Community Theatre Codes of Conduct Should Also Say What Good Behavior Looks Like
OnStage Blog Editorial
Earlier this month, we published an editorial about how the Springfield Muni found itself at the center of a growing controversy over how it handled sexual harassment allegations involving a longtime actor.
The complaints centered on alleged inappropriate comments made to female members of the theatre community. While the actor denied the allegations, he voluntarily withdrew from an upcoming production. After a month-long internal investigation, The Muni found no violation of its Code of Conduct.
That situation was a good reminder of what happens when a code of conduct policy exists, but it can be inadequate depending on what is missing from it..
A code of conduct should not only tell people what behavior is prohibited. It should also tell people what behavior is encouraged. It should state the values the theatre strives to uphold daily.
Most theatre policies read like a warning label. Do not harass people. Do not discriminate. Do not touch people without consent.
All of that needs to be there. A theatre has to name prohibited behavior clearly. People should know where the lines are, and leadership should not be able to pretend those lines are unclear when someone crosses them.
But a strong code of conduct should also tell people what kind of room the theatre is trying to build. That means naming the behavior the theatre wants to encourage, not only the behavior it wants to punish.
For example, a useful code of conduct could include expectations like:
Be prepared and respect people’s time. Show up on time, learn your material, communicate conflicts early, and understand that lateness affects everyone else.
Give and receive notes professionally. Directors should give notes clearly and respectfully. Actors should take direction without turning every correction into a personal crisis.
Make new people feel welcome. Regulars should not treat newcomers like outsiders who have to earn basic kindness.
Respect every role in the production. Designers, stage managers, musicians, technicians, front-of-house volunteers, run crew, and board operators are part of the production. They are equal members of the company; respect them accordingly.
Those values may sound obvious. They are not.
I’ve seen plenty of community theatres lose good people because the room became exhausting long before anything rose to the level of a formal complaint. At one theatre I worked with, someone was always late. Another treated the stage manager like a personal assistant. One actor who had a lead role acted like the entire production revolved around them.
No single moment looked dramatic enough for the board to step in, so the behavior became part of the culture.
That is why codes of conduct need to be more proactive and define the positive values that are expected of every single person there
One tactic for enforcing positive values that we have seen work at the corporate level is mentorship. Leaders should not be afraid to take problematic workers (or actors) under their wings and teach them the basics of how to treat colleagues with decency and a positive attitude.

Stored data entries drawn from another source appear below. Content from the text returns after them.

Lemma inv_set_entry s id e e' :
  inv s → heap s !! id = Some e → entry_ok (answers s) e e' → inv (set_entry s id e').
Proof.
  intros [Ht Hf H1 Hc Hw Hk He Hd] Hid [On Ofi O1 Os Ow Od]. split; simpl.
  - intros n i. rewrite Ht. split.
    + intros (e0 & H0 & <- & Hn). destruct (decide (i = id)) as [->|].
      * exists e'. rewrite lookup_insert_eq. simplify_eq. naive_solver.
      * exists e0. by rewrite lookup_insert_ne.
    + intros (e0 & [[-> ->]|[Hne H0]]%lookup_insert_Some & <- & Hn); [|by exists e0]. exists e. rewrite <-Ofi. done.
  - intros i e0 [[-> ->]|[Hne H0]]%lookup_insert_Some; eauto.
  - intros i e0 [[-> ->]|[Hne H0]]%lookup_insert_Some; eauto.
  - intros c x i Hx Hxi. apply lookup_insert_is_Some'. right. eauto.
  - intros c i e0 Hx [[-> ->]|[Hne H0]]%lookup_insert_Some; eauto.
  - intros c x i e0 Hx Hxi [[-> ->]|[Hne H0]]%lookup_insert_Some; eauto.
  - intros i e0 b [[-> ->]|[Hne H0]]%lookup_insert_Some Hb; [|eauto]. rewrite On.
    destruct (Od b Hb) as [?|[?|(b0 & Hb0 & ->)]]; [by left|by right|eauto].
  - done.
Qed.

(** What a client may become. *)
Lemma inv_set_client s c x :
  inv s →
  (∀ id, client_entry x = Some id → is_Some (heap s !! id)) →
  (∀ id e, x = CWaiting id false → heap s !! id = Some e → entries e = None ∨ background e = Notifying) →
  (∀ id e, woken_by x = Some id → heap s !! id = Some e → entries e ≠ None) →
  (∀ n ip, x = CDone n (Some ip) → ∃ ips, (n, ips) ∈ answers s ∧ ip ∈ ips) →
  inv (set_client s c x).
Proof.
  intros [Ht Hf H1 Hc Hw Hk He Hd] Xc Xw Xk Xd. split; simpl; try done.
  - intros c0 x0 id [[-> ->]|[Hne H0]]%lookup_insert_Some Hid; eauto.
  - intros c0 id e [[-> ->]|[Hne H0]]%lookup_insert_Some Hid; eauto.
  - intros c0 x0 id e [[-> ->]|[Hne H0]]%lookup_insert_Some Hid; eauto.
  - intros c0 n ip [[-> ->]|[Hne H0]]%lookup_insert_Some; eauto.
Qed.

Lemma entry_ok_active ans s id e :
  inv s → heap s !! id = Some e → entry_ok ans e (set_active e true).
Proof.
  intros Hinv Hid. split; simpl; try naive_solver. intros He.
  pose proof (inv_first s Hinv id e Hid He) as H1. unfold before_first in *. simpl.
  by destruct (background e).
Qed.

Lemma inv_resolve s c n : inv s → clients s !! c = None → inv (resolve s c n).
Proof.
  intros Hinv Hc. unfold resolve. destruct (table s !! n) as [id|] eqn:Hn.
  - apply (inv_table s Hinv) in Hn as (e & He & _). rewrite He.
    apply inv_set_client; try naive_solver.
    + eapply inv_set_entry; eauto using entry_ok_active.
    + intros i [= <-]. simpl. rewrite lookup_insert_eq. eauto.
  - pose proof (inv_fresh s Hinv) as Hf0.
    assert (heap s !! fresh_id s = None) as Hfresh.
    { destruct (heap s !! fresh_id s) as [e|] eqn:He; [|done]. apply Hf0 in He. lia. }
    destruct Hinv as [Ht Hf H1 Hcl Hw Hk He Hd]. split; simpl.
    + intros m i. rewrite lookup_insert_Some. rewrite (Ht m i). split.
      * intros [[<- <-]|[Hne (e & He' & <- & Hb)]].
        -- eexists. rewrite lookup_insert_eq. done.
        -- exists e. rewrite lookup_insert_ne; [done|]. naive_solver.
      * intros (e & [[<- <-]|[Hne H0]]%lookup_insert_Some & <- & Hb); [by left|].
        right. split; [|naive_solver]. intros ->.
        assert (table s !! e_name e = Some i) as Hi by (apply Ht; eauto). congruence.
    + intros i e [[<- <-]|[Hne H0]]%lookup_insert_Some; [lia|]. apply Hf in H0. lia.
    + intros i e [[<- <-]|[Hne H0]]%lookup_insert_Some; [done|eauto].
    + intros c0 x i [[<- <-]|[Hne H0]]%lookup_insert_Some Hx; apply lookup_insert_is_Some'; [left; by simplify_eq/=|].
      right. eauto.
    + intros c0 i e [[<- ?]|[Hne H0]]%lookup_insert_Some; [done|].
      intros [[<- <-]|[Hne' H0']]%lookup_insert_Some; [by left|eauto].
    + intros c0 x i e [[<- <-]|[Hne H0]]%lookup_insert_Some Hx; [done|].
      intros [[<- <-]|[Hne' H0']]%lookup_insert_Some; [|eauto].
      destruct (Hcl c0 x (fresh_id s) H0) as [e0 He0]; [|congruence]. destruct x as [|? []|? []|]; naive_solver.
    + intros i e b [[<- <-]|[Hne H0]]%lookup_insert_Some; [done|eauto].
    + intros c0 m ip [[<- ?]|[Hne H0]]%lookup_insert_Some; [done|eauto].
Qed.

Lemma get_and_advance_data b : data (get_and_advance b).1 = data b.
Proof. unfold get_and_advance. by destruct (data b) eqn:E. Qed.

Lemma get_and_advance_elem b ip : (get_and_advance b).2 = Some ip → ip ∈ data b.
Proof. unfold get_and_advance. destruct (data b); simpl; [done|]. apply list_elem_of_lookup_2. Qed.

Lemma inv_next s c id e : inv s → heap s !! id = Some e → inv (next s c id e).
Proof.
  intros Hinv He. apply inv_set_client; try naive_solver.
  - eapply inv_set_entry; eauto using entry_ok_active.
  - intros i [= <-]. simpl. rewrite lookup_insert_eq. eauto.
Qed.

Lemma inv_load s c id e woken waits :
  inv s → heap s !! id = Some e → (woken = true → waits = true → entries e ≠ None) →
  inv (load s c id e woken waits).
Proof.
  intros Hinv He Hwoken. unfold load. destruct (entries e) as [b|] eqn:Hb.
  - pose proof (get_and_advance_data b) as Hdata. pose proof (get_and_advance_elem b) as Helem.
    destruct (get_and_advance b) as [b' ip]. simpl in Hdata, Helem. apply inv_set_client; try done.
    + eapply inv_set_entry; [done|done|]. split; simpl; [done..|naive_solver|].
      intros b0 [= <-]. right. right. eauto.
    + intros n ip' [= <- ->]. specialize (Helem ip' eq_refl). simpl.
      destruct (inv_entries s Hinv id e b He Hb) as [Hnil|Hin]; [rewrite Hnil in Helem; set_solver|eauto].
  - destruct waits; (apply inv_set_client; [done|..]); try done.
    + intros i [= <-]. eauto.
    + intros i e0 [= <- _] He0. left. congruence.
    + intros i e0 Hw He0. destruct woken; [|done]. injection Hw as <-. naive_solver.
Qed.

Lemma inv_notify s id e :
  inv s → heap s !! id = Some e → background e = Notifying →
  inv (mkState (table s) (<[id := set_background e Sleeping]> (heap s)) (wake id <$> clients s) (fresh_id s) (answers s)).
Proof.
  intros Hinv He Hb. pose proof (inv_first s Hinv id e He) as H1. unfold before_first in H1. rewrite Hb in H1.
  destruct Hinv as [Ht Hf H1' Hc Hw Hk Hen Hd].
  assert (entries e ≠ None) as Hsome by (intros Hn; by specialize (H1 Hn)).
  assert (∀ c x, (wake id <$> clients s) !! c = Some x → ∃ y, clients s !! c = Some y ∧ x = wake id y) as Hcl.
  { intros c x. rewrite lookup_fmap. intros (y & Hy & ->)%fmap_Some. eauto. }
  split; simpl; try done.
  - intros n i. rewrite Ht. split.
    + intros (e0 & H0 & <- & Hn). destruct (decide (i = id)) as [->|]; [|by exists e0; rewrite lookup_insert_ne].
      eexists. rewrite lookup_insert_eq. simplify_eq. done.
    + intros (e0 & [[<- <-]|[Hne H0]]%lookup_insert_Some & <- & Hn); [|by exists e0]. exists e. by rewrite Hb.
  - intros i e0 [[<- <-]|[Hne H0]]%lookup_insert_Some; eauto.
  - intros i e0 [[<- <-]|[Hne H0]]%lookup_insert_Some; [done|eauto].
  - intros c x i (y & Hy & ->)%Hcl Hx. apply lookup_insert_is_Some'. right.
    apply (Hc c y); [done|]. by destruct y.
  - intros c i e0 (y & Hy & Hx)%Hcl. destruct y as [|i' w|i' w|]; simplify_eq/=. case_decide as Hi; [done|].
    subst w. rewrite lookup_insert_ne by done. eauto.
  - intros c x i e0 (y & Hy & ->)%Hcl Hx. intros [[<- <-]|[Hne H0]]%lookup_insert_Some; [done|].
    apply (Hk c y i e0 Hy); [|done].
    destruct y as [|i' w|i' w|]; simplify_eq/=; case_decide; simplify_eq/=; try done; by destruct w.
  - intros i e0 b [[<- <-]|[Hne H0]]%lookup_insert_Some Hb0; [by apply (Hen id e)|eauto].
  - intros c n ip (y & Hy & Hx)%Hcl. destruct y as [| | |]; simplify_eq/=; eauto.
Qed.

Lemma inv_remove s id e :
  inv s → heap s !! id = Some e → background e = Removing →
  inv (mkState (delete (e_name e) (table s)) (<[id := set_background e Finished]> (heap s)) (clients s) (fresh_id s)
         (answers s)).
Proof.
  intros Hinv He Hb. pose proof (inv_first s Hinv id e He) as H1. unfold before_first in H1. rewrite Hb in H1.
  destruct Hinv as [Ht Hf H1' Hc Hw Hk Hen Hd].
  assert (entries e ≠ None) as Hsome by (intros Hn; by specialize (H1 Hn)).
  assert (table s !! e_name e = Some id) as Hn by (apply Ht; exists e; by rewrite Hb).
  split; simpl; try done.
  - intros n i. rewrite lookup_delete_Some, Ht. split.
    + intros (Hne & e0 & H0 & <- & Hb0). exists e0. rewrite lookup_insert_ne; [done|]. naive_solver.
    + intros (e0 & [[<- <-]|[Hne H0]]%lookup_insert_Some & <- & Hb0); [done|]. split; [|by exists e0].
      intros Heq. assert (table s !! e_name e0 = Some i) as Hi by (apply Ht; eauto). congruence.
  - intros i e0 [[<- <-]|[Hne H0]]%lookup_insert_Some; eauto.
  - intros i e0 [[<- <-]|[Hne H0]]%lookup_insert_Some; [done|eauto].
  - intros c x i Hx Hxi. apply lookup_insert_is_Some'. right. eauto.
  - intros c i e0 Hx [[<- <-]|[Hne H0]]%lookup_insert_Some; [|eauto].
    destruct (Hw c id e Hx He); congruence.
  - intros c x i e0 Hx Hxi [[<- <-]|[Hne H0]]%lookup_insert_Some; eauto.
  - intros i e0 b [[<- <-]|[Hne H0]]%lookup_insert_Some Hb0; [by apply (Hen id e)|eauto].
Qed.

(** An answer of the resolver changes the entry and the history. *)
Lemma inv_answer s n r :
  inv s → inv (mkState (table s) (heap s) (clients s) (fresh_id s)
                 (match r with Some ips => (n, ips) :: answers s | None => answers s end)).
Proof.
  intros Hinv. set (ans := match r with Some ips => _ | None => _ end).
  assert (∀ x, x ∈ answers s → x ∈ ans) as Hsub by (unfold ans; destruct r; set_solver).
  destruct Hinv as [Ht Hf H1' Hc Hw Hk Hen Hd]. split; simpl; try done.
  - intros i e0 b Hi Hb0. destruct (Hen i e0 b Hi Hb0); [by left|right; auto].
  - intros c m ip Hx. destruct (Hd c m ip Hx) as (ips & ? & ?). eauto.
Qed.

(** The labels of background tasks but these change only the entry. *)
Lemma inv_background s l id e s' :
  inv s → heap s !! id = Some e → background_step s l id e = Some s' → inv s'.
Proof.
  intros Hinv He Hstep. pose proof (inv_first s Hinv id e He) as H1. unfold before_first in H1.
  unfold background_step in Hstep. destruct l, (background e) eqn:Hb; simplify_eq/=.
  - (* Start *) eapply inv_set_entry; [done|done|]. split; simpl; rewrite ?Hb; try done; naive_solver.
  - (* Swap *) eapply inv_set_entry; [done|done|].
    split; simpl; rewrite ?Hb; try done; destruct (active e); naive_solver.
  - (* Resolved *) pose proof (inv_answer s (e_name e) r Hinv) as Hinv'.
    set (ans := match r with Some ips => _ | None => _ end) in Hinv'.
    assert (inv (set_entry (mkState (table s) (heap s) (clients s) (fresh_id s) ans) id
      (set_background (set_entries e (CircularBuffer_new (default [] r))) Notifying))) as Hfin.
    { eapply inv_set_entry; [done|done|]. split; simpl; rewrite ?Hb; try done; try naive_solver.
      intros b [= <-]. simpl. destruct r as [ips|]; [|by left]. right. left. unfold ans. simpl. left. }
    unfold ans in Hfin. by destruct r.
  - (* Notify *) by apply inv_notify.
  - (* Expire *) assert (entries e ≠ None) as Hsome by (intros Hn; by specialize (H1 Hn)).
    eapply inv_set_entry; [done|done|]. split; simpl; rewrite ?Hb; try done; naive_solver.
  - (* Remove *) by apply inv_remove.
Qed.

Lemma inv_exec s l s' : inv s → exec s l = Some s' → inv s'.
Proof.
  intros Hinv Hexec. destruct l as [c n|c|c|c|id|id|id r|id|id|id]; cbn [exec] in Hexec.
  1: destruct (clients s !! c) eqn:Hc; simplify_eq; by apply inv_resolve.
  4-9: apply bind_Some in Hexec as (e & He & Hs); by eapply inv_background.
  all: unfold client_step in Hexec; destruct (clients s !! c) as [[id|id w|id []|]|] eqn:Hc; simplify_eq;
    apply bind_Some in Hexec as (e & He & [= <-]).
  - by apply inv_next.
  - apply inv_load; [done|done|]. intros -> _. by eapply (inv_woken s Hinv c (CLoading id true)).
  - by apply inv_load.
Qed.

Lemma inv_run s ls s' : inv s → run s ls = Some s' → inv s'.
Proof.
  revert s. induction ls as [|l ls IH]; intros s Hinv; simpl; [by intros [= <-]|].
  intros (s1 & Hs1 & Hr)%bind_Some. eapply IH; [|done]. by eapply inv_exec.
Qed.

Yeah, it may be awkward, but sometimes an actor needs coaching on not just how to deliver a monologue better, but how to respect his colleagues. Some actors are so blinded by their ego or (to put a more positive spin on it) their drive for greatness that they lose sight of how to treat people
Values cannot just be words; they have to be lived, practiced, and sometimes taught. It can, and does work.
Write policies that encourage the best parts of a healthy theatre space: accountability, respect, communication, and care for the people who are new, nervous, or unsure of their place in the room.
A code of conduct should not only exist for the worst day in the rehearsal process. It should help shape every ordinary day before that.